We had a fascinating and eye opening day out on Tuesday, visiting Gary Jolliffe at Till the Coast is Clear with a group of PNN members. The morning was spent sorting more than a third of a tonne of waste recovered from a single estuary in the South Hams. This was just a fifth of the waste collected from this one site and it was quite a site. As well as hundreds of dog balls, plastic bottles, plastic bags and scraps of fishing net, we found a doll, several traffic cones and much more.
After a well earned pasty and a coffee we headed out to Soar Mill Cove to do some beach cleaning. Happily there wasn’t quite as much plastic on this magnificent beach but what we did find was equally troubling. At the back of the beach we found thousands and thousands of tiny plastic pellets, known as Nurdles, that are the raw material used in all moulded plastics.
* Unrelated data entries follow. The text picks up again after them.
Lemma get_cell_delivered (r : SqlRegistry D) h sv i x row column data capacity cells v :
  services r !! h = Some sv → lookup_id i (requests_ sv) = Some x → state x = Delivered → rows (outcome x) !! Z.to_nat row = Some cells →
  column < zlen (columns (outcome x)) → cells !! Z.to_nat column = Some v → zlen (value_bytes v) < 2 ^ 32 → (capacity = 0 ∨ data = true) →
  se_sql_get_cell h i row column true data capacity r =
  (if capacity <? zlen (value_bytes v) then SE_BUFFER_TOO_SMALL else SE_OK, no_error,
   (mkSeCell (type v) (zlen (value_bytes v)) (integer v) (real v), if capacity <? zlen (value_bytes v) then None else Some (value_bytes v))).
Proof.
  intros Hs Hl Hd Hr Hc Hv Hz Hcap. unfold se_sql_get_cell, find_service. rewrite Hs.
  assert ((capacity =? 0) || data = true) as Hg by (destruct Hcap as [-> | ->]; [done|apply orb_true_r]).
  rewrite Hg. cbn [andb rguard rbind]. unfold read_result. rewrite Hl, bool_decide_eq_true_2 by done.
  unfold read_cell. rewrite Hr, (proj2 (Z.leb_gt _ _)) by lia. rewrite Hv.
  rewrite (u32_small (zlen (value_bytes v))) by (pose proof (zlen_nonneg (value_bytes v)); unfold is_u32; lia).
  by destruct (_ <? _).
Qed.
(** What an object holds is read whole: for a successful result that the application
    holds, the text of a cell is all of the cell's bytes, whatever their number, an
    integer is the cell's, and asking a cell of another type for its text is refused; the
    call that asks for the size first never stands in the way. *)
Theorem sdk_reads_whole calls k x h :
  let s := sdk_run open_driver looks calls in
  results s !! k = Some x → owner_ x = Some h → rs_status (metadata x) = SE_OK →
  ∃ sv r, services (engine s) !! h = Some sv ∧ lookup_id (rs_request_id (metadata x)) (requests_ sv) = Some r ∧
  ∀ row column cells v, rows (outcome r) !! Z.to_nat row = Some cells → column < zlen (columns (outcome r)) →
    cells !! Z.to_nat column = Some v → zlen (value_bytes v) < 2 ^ 32 →
    text_at x row column s = (if type v =? SE_SQL_TEXT then Ok (value_bytes v) else Err (txt "Expected SQL text")) ∧
    (type v = SE_SQL_INT64 → value_bytes v = [] → integer_at x row column s = Ok (integer v)).
Proof.
  intros s Hx Hh Hst. pose proof (run_owned calls) as Ho. fold s in Ho. destruct Ho as [Ha Hb Hc Hd Hf Hg].
  set (i := rs_request_id (metadata x)) in *. assert (delivered_at (engine s) h i) as (sv & Hsv & Hdl) by (apply Hf; by exists k, x).
  assert (0 < i) as Hi by by eapply (so_ids _ (Hb _ _ Hsv)), state_of_id.
  unfold delivered, state_of in Hdl. apply fmap_Some in Hdl as (r & Hr & Hs). exists sv, r. split_and!; [done..|].
  intros row column cells v Hrow Hcol Hv Hz. symmetry in Hs. pose proof (zlen_nonneg (value_bytes v)) as Hnn.
  pose proof (λ data capacity, get_cell_delivered (engine s) h sv i r row column data capacity cells v Hsv Hr Hs Hrow Hcol Hv Hz) as Hget.
  assert (ensure_result x = Ok h) as He.
  { unfold ensure_result. rewrite Hh, bool_decide_eq_true_2 by done. fold i. by rewrite (proj2 (Z.eqb_neq _ _)) by lia. }
  unfold text_at, integer_at. rewrite He. cbn [rbind]. fold i. rewrite (Hget false 0) by auto. cbn [ce_type ce_size]. split.
  - assert ((if bool_decide ((if 0 <? zlen (value_bytes v) then SE_BUFFER_TOO_SMALL else SE_OK) = SE_BUFFER_TOO_SMALL) then Ok tt
      else require (if 0 <? zlen (value_bytes v) then SE_BUFFER_TOO_SMALL else SE_OK) no_error) = Ok tt) as ->.
    { by destruct (0 <? zlen (value_bytes v)). }
    cbn [rbind]. destruct (type v =? SE_SQL_TEXT); cbn [negb]; [|done]. rewrite Hget by auto. rewrite Z.ltb_irrefl. cbn [rbind].
    rewrite (proj2 (require_status SE_OK no_error)) by done. cbn [rbind]. rewrite drop_ge, app_nil_r; [done|].
    rewrite length_replicate. unfold zlen. lia.
  - intros Ht Hn. rewrite Hn, Ht. cbn [zlen length]. rewrite (proj2 (Z.ltb_ge 0 (zlen []))) by (rewrite zlen_nil; lia).
    rewrite (proj2 (require_status SE_OK no_error)) by done. done.
Qed.
End Sdk.
(* ===== verification/RuntimeHub.v ===== *)
(** RuntimeHub: the live sessions of the text-line runtime
    ([src/include/ServerEngine/Runtime/ConnectionHub.h], [src/src/Runtime/ConnectionHub.cpp],
    [SessionRegistry.cpp], [Session.cpp]). Each operation is one critical section of
    the hub's mutex; the clock's reading is an argument. *)
From S2P Require Import Prelude.
From S2P Require Import Text.
From S2P Require Import Kinds.

(** [src/include/ServerEngine/Runtime/ServerOptions.h:14-19] *)
Record ListenerOptions := mkListenerOptions {
  lo_name : bytes; lo_transport : TransportKind.TransportKind; lo_endpoint : Endpoint; lo_enabled : bool;
}.
(** [src/include/ServerEngine/Runtime/ServerOptions.h:21-31] *)
Record ServerOptions := mkServerOptions {
  worker_count : Z; max_sessions : Z; max_message_bytes : Z; idle_timeout_ms : Z;
  receive_timeout_ms : Z; tcp_no_delay : bool; tcp_backend : TcpBackend.TcpBackend;
  security_mode : SecurityMode.SecurityMode; listener_options : list ListenerOptions;
}.
(** [src/include/ServerEngine/Net/TcpTypes.h:22-30] *)
Record TcpServerOptions := mkTcpOptions {
  to_bind_endpoint : Endpoint; to_worker_count : Z; to_max_connections : Z; to_max_message_bytes : Z;
  to_idle_timeout_ms : Z; to_receive_timeout_ms : Z; to_tcp_no_delay : bool;
}.
(** [src/src/Runtime/TcpListener.cpp:71-83] *)
Definition transport_options (o : ServerOptions) (l : ListenerOptions) : TcpServerOptions :=
  mkTcpOptions (lo_endpoint l) (worker_count o) (max_sessions o) (max_message_bytes o)
    (idle_timeout_ms o) (receive_timeout_ms o) (tcp_no_delay o).

(** [src/include/ServerEngine/Runtime/ConnectionHub.h:18-30] *)
Record SessionSnapshot := mkSnapshot {
  ss_id : Z; ss_transport : TransportKind.TransportKind; ss_remote_endpoint : Endpoint;
  ss_authenticated : bool; ss_user_name : bytes; ss_connected_at_ms : Z; ss_last_seen_at_ms : Z;
  ss_messages_received : Z; ss_messages_sent : Z; ss_bytes_received : Z; ss_bytes_sent : Z;
}.
(** The hub's one member besides its mutex. *)
Abbreviation Hub := (gmap Z SessionSnapshot).

(** [src/src/Runtime/ConnectionHub.cpp:9-22] *)
Definition add_session (id : Z) (transport : TransportKind.TransportKind) (remote : Endpoint) (now : Z)
    (hub : Hub) : Hub :=
  <[id := mkSnapshot id transport remote false [] now now 0 0 0 0]> hub.
(** [src/src/Runtime/ConnectionHub.cpp:24-28] *)
Definition remove_session (id : Z) (hub : Hub) : Hub := delete id hub.
(** [src/src/Runtime/ConnectionHub.cpp:30-42] *)
Definition authenticate (id : Z) (name : bytes) (now : Z) (hub : Hub) : bool * Hub :=
  match hub !! id with
  | None => (false, hub)
  | Some s =>
      (true, <[id := mkSnapshot (ss_id s) (ss_transport s) (ss_remote_endpoint s) true name
        (ss_connected_at_ms s) now (ss_messages_received s) (ss_messages_sent s)
        (ss_bytes_received s) (ss_bytes_sent s)]> hub)
  end.
(** [src/src/Runtime/ConnectionHub.cpp:44-49] *)
Definition is_authenticated (id : Z) (hub : Hub) : bool :=
  match hub !! id with Some s => ss_authenticated s | None => false end.
(** [src/src/Runtime/ConnectionHub.cpp:51-60] *)
Definition user_name (id : Z) (hub : Hub) : bytes :=
  match hub !! id with Some s => ss_user_name s | None => [] end.
(** [src/src/Runtime/ConnectionHub.cpp:62-73] *)
Definition record_received (id byte_count now : Z) (hub : Hub) : Hub :=
  match hub !! id with
  | None => hub
  | Some s =>
      <[id := mkSnapshot (ss_id s) (ss_transport s) (ss_remote_endpoint s) (ss_authenticated s)
        (ss_user_name s) (ss_connected_at_ms s) now (u64 (ss_messages_received s + 1))
        (ss_messages_sent s) (u64 (ss_bytes_received s + byte_count)) (ss_bytes_sent s)]> hub
  end.
(** [src/src/Runtime/ConnectionHub.cpp:75-86] *)
Definition record_sent (id byte_count now : Z) (hub : Hub) : Hub :=
  match hub !! id with
  | None => hub
  | Some s =>
      <[id := mkSnapshot (ss_id s) (ss_transport s) (ss_remote_endpoint s) (ss_authenticated s)
        (ss_user_name s) (ss_connected_at_ms s) now (ss_messages_received s)
        (u64 (ss_messages_sent s + 1)) (ss_bytes_received s) (u64 (ss_bytes_sent s + byte_count))]> hub
  end.
(** [src/src/Runtime/ConnectionHub.cpp:88-97] *)
Definition find (id : Z) (hub : Hub) : option SessionSnapshot := hub !! id.
(** [src/src/Runtime/ConnectionHub.cpp:99-111] The order is the container's. *)
Definition snapshot (hub : Hub) : list SessionSnapshot := (map_to_list hub).*2.
(** [src/src/Runtime/ConnectionHub.cpp:113-117] *)
Definition count (hub : Hub) : Z := msize hub.

(** [src/src/Runtime/SessionRegistry.cpp:11-23] The hub, the next identifier and the limit. *)
Definition try_add (transport : TransportKind.TransportKind) (remote : Endpoint) (now max : Z)
    (hub : Hub) (next_session_id : Z) : option Z * Hub * Z :=
  if max <=? count hub then (None, hub, next_session_id)
  else (Some next_session_id, add_session next_session_id transport remote now hub,
        u64 (next_session_id + 1)).
(** [src/src/Runtime/SessionRegistry.cpp:25-28] *)
Definition remove (id : Z) (hub : Hub) : Hub := remove_session id hub.

(** ** Only admission and removal change which sessions are live *)
Lemma dom_record_received id n now h : dom (record_received id n now h) = dom h.
Proof.
  unfold record_received. destruct (h !! id) eqn:E; [|done]. apply dom_insert_lookup_L. by eexists.
Qed.
Lemma dom_record_sent id n now h : dom (record_sent id n now h) = dom h.
Proof.
  unfold record_sent. destruct (h !! id) eqn:E; [|done]. apply dom_insert_lookup_L. by eexists.
Qed.
Lemma dom_authenticate id name now h : dom (authenticate id name now h).2 = dom h.
Proof.
  unfold authenticate. destruct (h !! id) eqn:E; [|done]. apply dom_insert_lookup_L. by eexists.
Qed.
Lemma count_dom (h : Hub) : count h = Z.of_nat (size (dom h : gset Z)).
Proof. exact (f_equal Z.of_nat (eq_sym (size_dom (D := gset Z) (h : gmap Z SessionSnapshot)))). Qed.
Lemma count_insert id s (h : Hub) : count (<[id := s]> h) ≤ count h + 1.
Proof.
  unfold count. destruct (h !! id) eqn:E.
  - rewrite (msize_insert_old _ _ _ _ E). lia.
  - rewrite (msize_insert_new _ _ _ E). lia.
Qed.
It was shocking to see the quantity of Nurdles in such an idyllic spot and we spent a long time picking them up (but not really making a dent). There are ways of removing large quantities of Nurdles from beaches, with organisations like Nurdles.org.uk providing equipment for the purpose but as we were armed with only our trusty litter pickers and our hands, there was little we could do. All of us left the beach uplifted by it’s beauty but saddened by the carelessness that leads to such extensive plastic pollution.
On March the 22nd we took a group of PNN members over to the Moor Trees nursery in Dartington, Devon for our first Field Networking event. We spent the day learning about the work that Moor Trees do and getting stuck in, clearing and digging out beds and transplanting saplings.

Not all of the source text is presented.